Com um agravante: a criação de um “estado de emergência nacional” para justificar a gastança de R$ 41 bilhões a três meses da eleição, o que é proibido pela lei eleitoral. Até as cadeiras do Senado sabem que a PEC visa a desequilibrar a balança da disputa presidencial. Mas, para evitar a pecha de ter votado contra os pobres, quase a unanimidade dos senadores votou favoravelmente à sua aprovação. Menos um: José Serra.

Quem o conhece mais de perto sabe que deve ter varado madrugada adentro estudando o tema ou consultando amigos, ex-colaboradores ou assessores até formar sua convicção. Não deve ter sido uma decisão fácil. Ele mesmo admitiu isso em entrevista à Folha de S.Paulo. Não por temor a um eventual desgaste em sua imagem pública. Muito menos foi um voto insensível à dramática situação dos milhões de brasileiros que passam fome. Ao contrário: ele entende como prioritária a superação, de uma forma sustentada, desse drama nacional.

Mas, como é do seu feitio, analisou todos os detalhes da PEC e constatou suas inconsistências, como a não definição de fontes de custeio e seus impactos econômicos e sociais mais à frente.  Convenceu-se de que ela geraria mais inflação e aumento de juros, afetando mais ainda o poder aquisitivo dos mais pobres.

Para Serra, havia um caminho mais racional para enfrentar o drama da fome: “seria perfeitamente possível obtermos recursos pelo processo legislativo usual, via projeto de lei, com recursos ordinários e extraordinários”.

Isso requereria outro ritmo que não o da aprovação de uma PEC a toque de caixa, sequer debatida na Comissão de Constituição e Justiça. Mas, como o governo tem pressa, devido à sua desvantagem na disputa eleitoral, optou-se por uma saída disruptiva do arcabouço fiscal.

Para usar as palavras do único senador destoante do coreto populista: “Ao permitir, subitamente, que bilhões sejam gastos para proporcionar vantagem eleitoral a governos e parlamentares de ocasião, estamos reforçando estímulos a condutas irresponsáveis”.

Dá para desconfiar da súbita preocupação do governo e parlamentares com o drama de quem vive na miséria. Há uma pergunta incômoda do paulista, lançada ao ar e para a qual não obteve resposta: “Só agora o Senado descobriu que as famílias passam fome?”

Poderíamos agregar outra questão crucial: como ficarão as pessoas beneficiárias quando o estado de emergência se encerrar, no fim do ano?

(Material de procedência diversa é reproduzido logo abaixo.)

(* ===== verification/Handoffs.v ===== *)
(** The handoff of a shipment to its carrier (lifecycle/policies.ts), as the
    guards of shipments, jobs, phases and orders check it: the ordinary handoff
    of a complete selected aggregate, and the handoff that a scan proves while
    a cancellation was under way, with its settlement. *)
From S2P Require Import Prelude Text Primitives Values Transition Guards Replacements ClaimSlots.

Import Transition.

(** ** Guards *)

Definition hasExactRefundedCancellationRecoveryMarker (context_ : value) : bool :=
  let reconciliation := record (context_ ?. "handoffRefundedReconciliation") in
  let settlement := record (context_ ?. "handoffRefundedSettlement") in
  let reconciliationId := context_ ?. "handoffReconciliationId" in
  let settlementId := context_ ?. "handoffSettlementId" in
  (context_ ?. "cancellationRaceRefundedAggregate" === Bool true)
  && (context_ ?. "cancellationRaceHandoffKind" === lit "unauthorized_reconciliation")
  && (context_ ?. "cancellationRaceResultKind" === lit "unauthorized_reconciliation")
  && (context_ ?. "handoffReconciliation" === Bool true)
  && (context_ ?. "handoffSettlementCompleted" === Bool true)
  && (context_ ?. "handoffReconciliationAtomic" === Bool true)
  && (context_ ?. "handoffSettlementImmutable" === Bool true)
  && nonBlank reconciliationId
  && nonBlank settlementId
  && (reconciliation ?. "id" === reconciliationId)
  && (reconciliation ?. "orderSettlementId" === settlementId)
  && (reconciliation ?. "status" === lit "completed")
  && (reconciliation ?. "immutable" === Bool true)
  && (settlement ?. "id" === settlementId)
  && (settlement ?. "kind" === lit "unauthorized_handoff")
  && (settlement ?. "immutable" === Bool true).

Definition hasExactRecoverableProviderVoidCancellationRace (context_ : value) : bool :=
  let shipmentId := context_ ?. "shipmentId" in
  let carrierLabelId := context_ ?. "carrierLabelId" in
  let providerEventId := context_ ?. "providerEventId" in
  let providerTransactionId := context_ ?. "shipmentProviderTransactionId" in
  let resultId := context_ ?. "cancellationRaceHandoffResultId" in
  let expectedShipment := record (context_ ?. "cancellationRaceExpectedShipment") in
  let acceptanceEvent := record (context_ ?. "cancellationRaceAcceptanceEvent") in
  let voidEvent := record (context_ ?. "cancellationRaceSelectedVoidEvent") in
  let resultShipment := record (context_ ?. "cancellationRaceResultShipment") in
  let acceptanceOccurredAt := acceptanceEvent ?. "occurredAt" in
  let acceptanceVerifiedAt := acceptanceEvent ?. "verifiedAt" in
  let voidOccurredAt := voidEvent ?. "occurredAt" in
  let voidVerifiedAt := voidEvent ?. "verifiedAt" in
  let handedOverAt := resultShipment ?. "handedOverAt" in
  let providerVoidedAt := expectedShipment ?. "providerVoidedAt" in
  let cancelledAt := expectedShipment ?. "cancelledAt" in
  let voidEventId := voidEvent ?. "id" in
  let carrier := resultShipment ?. "carrier" in
  nonBlank shipmentId
  && nonBlank carrierLabelId
  && nonBlank providerEventId
  && nonBlank providerTransactionId
  && nonBlank resultId
  && nonBlank voidEventId
  && nonBlank carrier
  && (context_ ?. "providerEventShipmentId" === shipmentId)
  && (context_ ?. "providerEventTransactionId" === providerTransactionId)
  && (context_ ?. "shipmentProviderScanEventId" === providerEventId)
  && (context_ ?. "providerEventKind" === lit "acceptance_scan")
  && (context_ ?. "providerEventStatus" === lit "handed_over")
  && (context_ ?. "providerEventAuthenticated" === Bool true)
  && (context_ ?. "providerEventVerified" === Bool true)
  && (context_ ?. "verifiedProviderScan" === Bool true)
  && (expectedShipment ?. "id" === shipmentId)
  && (expectedShipment ?. "status" === lit "cancelled")
  && (expectedShipment ?. "providerVoidId" === voidEventId)
  && is_instant providerVoidedAt
  && is_instant cancelledAt
  && (expectedShipment ?. "immutable" === Bool true)
  && (resultShipment ?. "id" === shipmentId)
  && (resultShipment ?. "previousStatus" === lit "cancelled")
  && (resultShipment ?. "targetStatus" === lit "handed_over")
  && (resultShipment ?. "carrierLabelId" === carrierLabelId)
  && (resultShipment ?. "providerAcceptanceScanId" === providerEventId)
  && is_instant handedOverAt
  && (resultShipment ?. "resultId" === resultId)
  && (resultShipment ?. "immutable" === Bool true)
  && (acceptanceEvent ?. "id" === providerEventId)
  && (acceptanceEvent ?. "shipmentId" === shipmentId)
  && (acceptanceEvent ?. "carrier" === carrier)
  && (acceptanceEvent ?. "carrierLabelId" === carrierLabelId)
  && (acceptanceEvent ?. "transactionId" === providerTransactionId)
  && (acceptanceEvent ?. "kind" === lit "acceptance_scan")
  && (acceptanceEvent ?. "authenticated" === Bool true)
  && (acceptanceEvent ?. "verified" === Bool true)
  && (acceptanceEvent ?. "immutable" === Bool true)
  && is_instant acceptanceOccurredAt
  && is_instant acceptanceVerifiedAt
  && (voidEvent ?. "shipmentId" === shipmentId)
  && (voidEvent ?. "carrier" === carrier)
  && (voidEvent ?. "carrierLabelId" === carrierLabelId)
  && (voidEvent ?. "kind" === lit "label_voided")
  && (voidEvent ?. "authenticated" === Bool true)
  && (voidEvent ?. "verified" === Bool true)
  && (voidEvent ?. "immutable" === Bool true)
  && is_instant voidOccurredAt
  && is_instant voidVerifiedAt
  && sameInstant handedOverAt acceptanceVerifiedAt
  && (compareV acceptanceOccurredAt voidOccurredAt <? 0)
  && sameInstant providerVoidedAt voidVerifiedAt
  && js_le (js_sub (voidVerifiedAt ?. "epochMilliseconds") (Integral 5000))
       (cancelledAt ?. "epochMilliseconds").

Definition requireVerifiedMatchingCancellationRaceScan (command : TransitionCommand)
    : result () :=
  let shipmentId := (context command) ?. "shipmentId" in
  let providerTransactionId := (context command) ?. "shipmentProviderTransactionId" in
  let providerEventId := (context command) ?. "providerEventId" in
  let expectedShipment := record ((context command) ?. "cancellationRaceExpectedShipment") in
  guard_when
    (negb (nonBlank shipmentId)
     || ((context command) ?. "providerEventShipmentId" !== shipmentId)
     || negb (nonBlank providerTransactionId)
     || ((context command) ?. "providerEventTransactionId" !== providerTransactionId)
     || negb (nonBlank providerEventId)
     || ((context command) ?. "shipmentProviderScanEventId" !== providerEventId)
     || ((context command) ?. "providerEventKind" !== lit "acceptance_scan")
     || ((context command) ?. "providerEventStatus" !== lit "handed_over")) ;;
  requireFlag command "providerEventAuthenticated" ;;
  requireFlag command "providerEventVerified" ;;
  requireFlag command "verifiedProviderScan" ;;
  guard_when
    ((expectedShipment ?. "status" === lit "cancelled")
     && negb (hasExactRecoverableProviderVoidCancellationRace (context command))).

Aí já não haverá mais eleição e a fome tenderá a sumir da agenda do Congresso, apesar de continuar atormentando a vida de milhões e milhões de pessoas.

Há quem considere o voto uma atitude quixotesca. De Dom Quixote, Serra não tem nada. O realismo político é uma marca na sua trajetória como homem público. Não tinha a menor ilusão de que seria acompanhado por seus pares. Até porque mesmo os senadores da oposição se renderam ao cretinismo eleitoral, votando contra suas convicções para não ficar mal na fita.

Não adianta, depois de ter contribuído para o desrespeito da Constituição, dar declarações dizendo que a PEC Kamikaze é eleitoreira. Isso cheira a farisaísmo. Talvez por isso, e como efeito da postura coerente de Serra, os partidos oposicionistas prometem endurecer o jogo na Câmara, exigindo ao menos que a matéria não seja aprovada sem debate.

Se não tinha ilusão quanto ao resultado da votação, o senador paulista quis demarcar terreno e preservar sua biografia. Plantou para o futuro, pensando na leitura que farão as próximas gerações de um episódio que desonra o Parlamento. Elas saberão que em meio a tanta pusilanimidade e oportunismo, houve um senador que votou pensando no país e não em seus interesses eleitorais.

Possivelmente seu voto enfureceu muitos de seus colegas senadores. Não faltará quem ache sua postura um mero ato de teimosia. Se for assim, bendita teimosia de José Serra, que dá exemplo de seriedade, de compromisso com a coisa pública e mostra que nem tudo está perdido.

Este artigo foi originalmente publicado no Blog do Noblat, em 6/7/2022.